The case forms part of a broader global dispute, with Janssen defending its blockbuster Stelara® in several jurisdictions, including the UK, the Netherlands, Norway, and Denmark. At issue was European Patent EP 3 883 606, which claims the antibody ustekinumab for treating ulcerative colitis. Ustekinumab is the active ingredient of Stelara®, one of Johnson & Johnson’s top-selling drugs worldwide, also approved for psoriasis, psoriatic arthritis, and Crohn’s disease.

The Court’s judgment is noteworthy not only for its outcome but also for the wide range of issues addressed – spanning both procedural and substantive patent law, notably legal interest, standard of proof, and prior use.

Legal interest
The Court reaffirmed that there is a public interest in removing wrongly granted patents, setting a comparatively low threshold for standing. It confirmed that a subsidiary has legal interest where a contested patent affects its business sphere – even if it is non-operational and merely holds a Swiss market authorization. In this case, Samsung Bioepis CH’s economic dependence on its parent company provided an additional basis, as the parent’s licensing revenues in Switzerland would have been reduced if the biosimilar could not be marketed.

Standard of proof
A central dispute concerned the Ochsenkühn poster. Samsung Bioepis argued that the poster had been presented at a June 2018 conference, while Janssen contested that Samsung Bioepis had failed to prove the version presented was the same relied upon in the proceedings. The Court ultimately accepted Samsung Bioepis’s position, relying heavily on the testimony of Prof. Ochsenkühn, who was examined during the main hearing – a rare occurrence in Swiss patent litigation. His testimony was deemed consistent and credible.

Prior use
The most consequential part of the ruling was the Court’s finding of prior use. In his testimony, Prof. Ochsenkühn also confirmed that participants in the underlying clinical trial:

  • knowingly received ustekinumab (Stelara®) off-label for ulcerative colitis,
  • followed the Crohn’s disease dosing regimen,
  • were aware of risks associated with concomitant corticosteroids, and
  • were under no duty of confidentiality, being free to share their experiences.

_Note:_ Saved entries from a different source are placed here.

Definition initialize (administrator : InitialAdministrator.t) : session unit :=
  let tenant := InitialAdministrator.m_organization administrator in
  let identityValue := InitialAdministrator.m_identity administrator in
  let link := InitialAdministrator.m_link administrator in
  let membership := InitialAdministrator.m_membership administrator in
  if negb (Organization.isUsable tenant) || negb (Identity.canAuthenticate identityValue)
     || negb (bool_decide (Identity.kind identityValue = Human))
     || negb (bool_decide (IdentityLink.state link = LinkState.Linked))
     || negb (bool_decide (ExternalIdentityRef.providerId (IdentityLink.external link) = m_provider r))
     || negb (bool_decide (IdentityLink.owner link = Identity.id identityValue))
     || negb (bool_decide (Membership.organization membership = Organization.id tenant))
     || negb (bool_decide (Membership.identity membership = Identity.id identityValue))
     || negb (bool_decide (Membership.state membership = MembershipState.Active))
     || negb (Membership.hasRole membership owner_role) then
    throw (Error_ofMessage FailedPrecondition "The initial-administrator ceremony is incomplete.")
  else
    passwordHash ← hashPassword (InitialAdministrator.m_password administrator);
    encryptedTotp ← sealTotp (Identity.id identityValue) (InitialAdministrator.m_totp administrator);
    randomId ← on_platform (randomTokenBase64Url 24);
    let eventId := "bootstrap-" +:+ randomId in
    auditEvent ← lift (AuditEvent.create (mkId eventId) (Identity.createdAt identityValue) (mkId eventId)
                         (Some (Organization.id tenant)) (Some (Identity.id identityValue)) "administration"
                         "bootstrap.initial-owner" "success"
                         {["provider" := id_value (m_provider r); "role" := "owner"]});
    transaction (
      _ ← serialize "set bootstrap isolation" "lock bootstrap ceremony";
      organizationCount ← select "check bootstrap state" (fun t => base.size (organizations t));
      if negb (organizationCount =? 0)%nat then
        throw (Error_ofMessage AlreadyExists "The deployment has already been initialized.")
      else
        _ ← execute "bootstrap organization" (insertOrganization "bootstrap organization" tenant);
        _ ← insertMember "bootstrap identity" "bootstrap external identity" "bootstrap membership"
              "bootstrap membership role" "bootstrap password" "bootstrap TOTP" (Organization.id tenant)
              identityValue link membership passwordHash encryptedTotp;
        _ ← appendChained "read audit chain head" "append bootstrap audit event" "seal bootstrap audit event"
              auditEvent (m_auditKey r);
        payload ← lift (jsonObject [("event_id", eventId); ("type", "bootstrap.initial-owner");
                                    ("organization_id", id_value (Organization.id tenant));
                                    ("identity_id", id_value (Identity.id identityValue)); ("severity", "critical")]);
        execute "append bootstrap security event"
          (insertSecurityEvent "append bootstrap security event" (mkId eventId) (Identity.createdAt identityValue) payload)).

Definition repairInitialOwnerMembership (organizationId : OrganizationId) (identityId : IdentityId) (now : Instant)
    : session unit :=
  if id_empty organizationId || id_empty identityId then
    throw (Error_ofMessage InvalidArgument "The initial-owner repair target is invalid.")
  else
    event ← administrationEvent "bootstrap.initial-owner.repair" organizationId identityId identityId now
              {["role" := "owner"; "recovery_mode" := "empty-membership-bootstrap"]};
    transaction (
      _ ← serialize "set owner-repair isolation" "lock owner-repair ceremony";
      organizationCount ← select "count organizations for owner repair" (fun t => base.size (organizations t));
      _ ← precondition (organizationCount =? 1)%nat "Initial-owner repair requires exactly one organization.";
      targetOrganization ← select "validate owner-repair organization" (fun t => organization_is_active t organizationId);
      _ ← precondition targetOrganization "The owner-repair organization is not active.";
      membershipCount ← select "count memberships for owner repair" (fun t => base.size (memberships t));
      ownerCount ← select "count owners for owner repair" countOwnerRoles;
      priorBootstrap ← select "check bootstrap audit for owner repair" countBootstraps;
      _ ← precondition ((membershipCount =? 0) && (ownerCount =? 0) && (priorBootstrap =? 0))%nat
            "Initial-owner repair is permitted only for an unowned incomplete bootstrap.";
      eligibleIdentity ← select "validate owner-repair identity"
                           (fun t => countEligible t organizationId identityId (m_provider r));
      _ ← precondition (eligibleIdentity =? 1)%nat
            "Initial-owner repair requires one active local human identity with password and TOTP.";
      ial2Sessions ← select "validate owner-repair IAL2 session" (fun t => countStrongSessions t identityId now);
      if (ial2Sessions =? 0)%nat then
        throw (Error_ofMessage AssuranceInsufficient
                 "Initial-owner repair requires an active IAL2 session for the target identity.")
      else
        _ ← execute "repair initial owner membership"
              (insertMembership "repair initial owner membership" organizationId identityId MembershipState.Active now);
        _ ← execute "repair initial owner role" (insertRole "repair initial owner role" organizationId identityId owner_role);
        appendAdministrationRecords event (m_auditKey r) "bootstrap.initial-owner.repaired").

On this basis, the Court found his testimony reliable and confirmed prior use – a finding exceptionally rare in Swiss patent practice.

Conclusion
The Federal Patent Court held that the Swiss and Liechtenstein parts of EP 606 – as granted and in all admissible auxiliary requests – were either not novel or not inventive over the Ochsenkühn study.

This successful result was made possible by the strong teamwork of partner Thierry Calame and counsel Barbara Abegg (both IP), together with Christoph Fraefel of SBMP, Scott Parker and Fergus Brown from Simmons & Simmons and Sebastien Versaevel.